Film : Expendables
Film étatsunien de Sylvester Stallone.
Hier au soir, l’Homme m’a emmenée au cinéma pour voir Expendables. Et je me suis retrouvée projetée dans le fantasme d’un garçon de 12 ans. Des copains, des motos, des tatouages, de la bagarre, des gros pistolets, de la chevalerie, un gros son, une fille caliente et pas de sexe. Et quand Boys are back in town éclate avant le générique final, c’est le bouquet.

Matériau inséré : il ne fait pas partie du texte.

(** The [Optional] pointers of the external references of an environment
    entry: of its config map key and of its secret key. *)
Definition referenceFlags (e : v1.EnvVar) : list (option bool) :=
  match v1.ValueFrom e with
  | None => []
  | Some src =>
      (match v1.ConfigMapKeyRef src with
       | Some c => [v1.ConfigMap_Optional c]
       | None => []
       end
       ++
       match v1.SecretKeyRef src with
       | Some c => [v1.Secret_Optional c]
       | None => []
       end)%list
  end.

(** A reference is optional when its pointer is set, to [true]. *)
Definition markedOptional (o : option bool) : bool :=
  match o with
  | Some b => b
  | None => false
  end.

Definition hasMandatoryReference (env : list v1.EnvVar) : bool :=
  existsb (fun e => existsb (fun o => negb (markedOptional o))
                      (referenceFlags e)) env.

Definition onlyOptionalReferences (env : list v1.EnvVar) : bool :=
  forallb (fun e => forallb markedOptional (referenceFlags e)) env.

Definition hasReference (env : list v1.EnvVar) : bool :=
  existsb (fun e => negb (len (referenceFlags e) =? 0)) env.


(** ** Concrete pods, summaries and scripts *)
Module Examples.

Import Scripted.

Definition objectOf (o : option v1.Pod) : v1.Pod :=
  match o with
  | Some p => p
  | None => dummy EmptyString []
  end.

(** The pods of the lifecycle scenario, as created. *)
Definition web0 : v1.Pod := created (dummy "nginx-0-" ["foo"]) "x" "uid-0".
Definition web1 : v1.Pod := created (dummy "nginx-1-" ["bar"]) "y" "uid-1".

(** The pod of the stats scenario, with three containers. *)
Definition web3 : v1.Pod :=
  created (dummy "nginx-0-" ["foo"; "bar"; "baz"]) "z" "uid-3".

(** A pod of the same namespace and name as [web0], created later. *)
Definition web0Again : v1.Pod :=
  created (dummy "nginx-0-" ["foo"]) "x" "uid-9".

Definition optionalSecretsObject : v1.Pod :=
  objectOf (framework.CreatePodWithOptionalSecrets f).
Definition optionalSecretsPod : v1.Pod :=
  created optionalSecretsObject "s" "uid-s".

Definition optionalConfigMapsObject : v1.Pod :=
  objectOf (framework.CreatePodWithOptionalConfigMaps f).
Definition optionalConfigMapsPod : v1.Pod :=
  created optionalConfigMapsObject "o" "uid-o".

Definition mandatorySecretsObject : v1.Pod :=
  objectOf (framework.CreatePodWithMandatorySecrets f).
Definition mandatorySecretsPod : v1.Pod :=
  created mandatorySecretsObject "m" "uid-m".

Definition mandatoryConfigMapsObject : v1.Pod :=
  objectOf (framework.CreatePodWithMandatoryConfigMaps f).
Definition mandatoryConfigMapsPod : v1.Pod :=
  created mandatoryConfigMapsObject "c" "uid-c".

(** The zero value of a pod. *)
Definition zeroPod : v1.Pod :=
  {| v1.Namespace := EmptyString; v1.Name := EmptyString;
     v1.UID := EmptyString; v1.Spec := {| v1.Containers := [] |} |}.

(** The lifecycle scenario, every call answered without error, with the
    two summaries fetched after the deletions left open. *)
Definition lifecycleScript (afterGraceful afterImmediate : v1alpha1.Summary)
  : World :=
  [ APod (Some web0) None;
    APod (Some web1) None;
    AErr None;
    AErr None;
    AStats (Some (summary [statsOf web0 1; statsOf web1 1])) None;
    AErr None;
    AErr None;
    AStats (Some afterGraceful) None;
    AErr None;
    AErr None;
    AStats (Some afterImmediate) None;
    AErr (Some notFound);
    AErr (Some notFound) ].

(** The optional secrets scenario, every call answered without error,
    with [n] container records for the pod in the summary. *)
Definition optionalSecretsScript (n : nat) : World :=
  [ APod (Some optionalSecretsPod) None;
    AErr None;
    AStats (Some (summary [statsOf optionalSecretsPod n])) None;
    AErr None;
    AErr None;
    AErr (Some notFound) ].

(** The same for the optional config maps scenario. *)
Definition optionalConfigMapsScript (n : nat) : World :=
  [ APod (Some optionalConfigMapsPod) None;
    AErr None;
    AStats (Some (summary [statsOf optionalConfigMapsPod n])) None;
    AErr None;
    AErr None;
    AErr (Some notFound) ].

(** The stats scenario, with the answer of the deferred deletion left
    open. *)
Definition statsScript (teardown : option error) : World :=
  [ APod (Some web3) None;
    AErr None;
    AStats (Some (summary [statsOf web3 3])) None;
    AErr teardown ].

(** The mandatory config maps scenario, the pod missing from the
    summary. *)
Definition mandatoryConfigMapsScript : World :=
  [ APod (Some mandatoryConfigMapsPod) None;
    AStats (Some (summary [])) None ].

(** The mandatory secrets scenario, the pod missing from the summary. *)
Definition mandatorySecretsScript : World :=
  [ APod (Some mandatorySecretsPod) None;
    AStats (Some (summary [])) None;
    AErr None;
    AErr None ].

(** The mandatory secrets scenario when the submission is refused and
    the API client hands back the zero value of a pod. *)
Definition refusedSubmissionScript : World :=
  [ APod (Some zeroPod) (Some refused);
    AStats (Some (summary [])) None;
    AErr (Some refused) ].

(** The same, the API client handing back a nil pod. *)
Definition refusedSubmissionNilScript : World :=
  [ APod None (Some refused);
    AStats (Some (summary [])) None ].

End Examples.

Tous les hommes gardent leurs fantasmes de petits garçons et ce vieux Stallone les parsème de clins d’œil en faisant appel à tous les gros bras du cinéma des années 80. Ces mecs sont devenus des légendes. Il est amusant de voir ces gueules réunies sur le même écran, costumés pile comme il faut. Les scènes avec Mickey Rourke sont particulièrement réjouissantes. Quand il explique comment il a raté l’occasion de sauver son âme en Bosnie, on s’esclaffe. Ce film est 100% chiché, mais cliché assumé.
Petit dîner ensuite en terrasse dans la douceur retrouvée. Expendables ne nous a pas fourni matière à débat philosophique mais l’Homme avait reconnu beaucoup plus d’acteurs que moi. Faut dire que je n’ai jamais été un garçon de 12 ans. C’était une bonne soirée prélude aux vacances.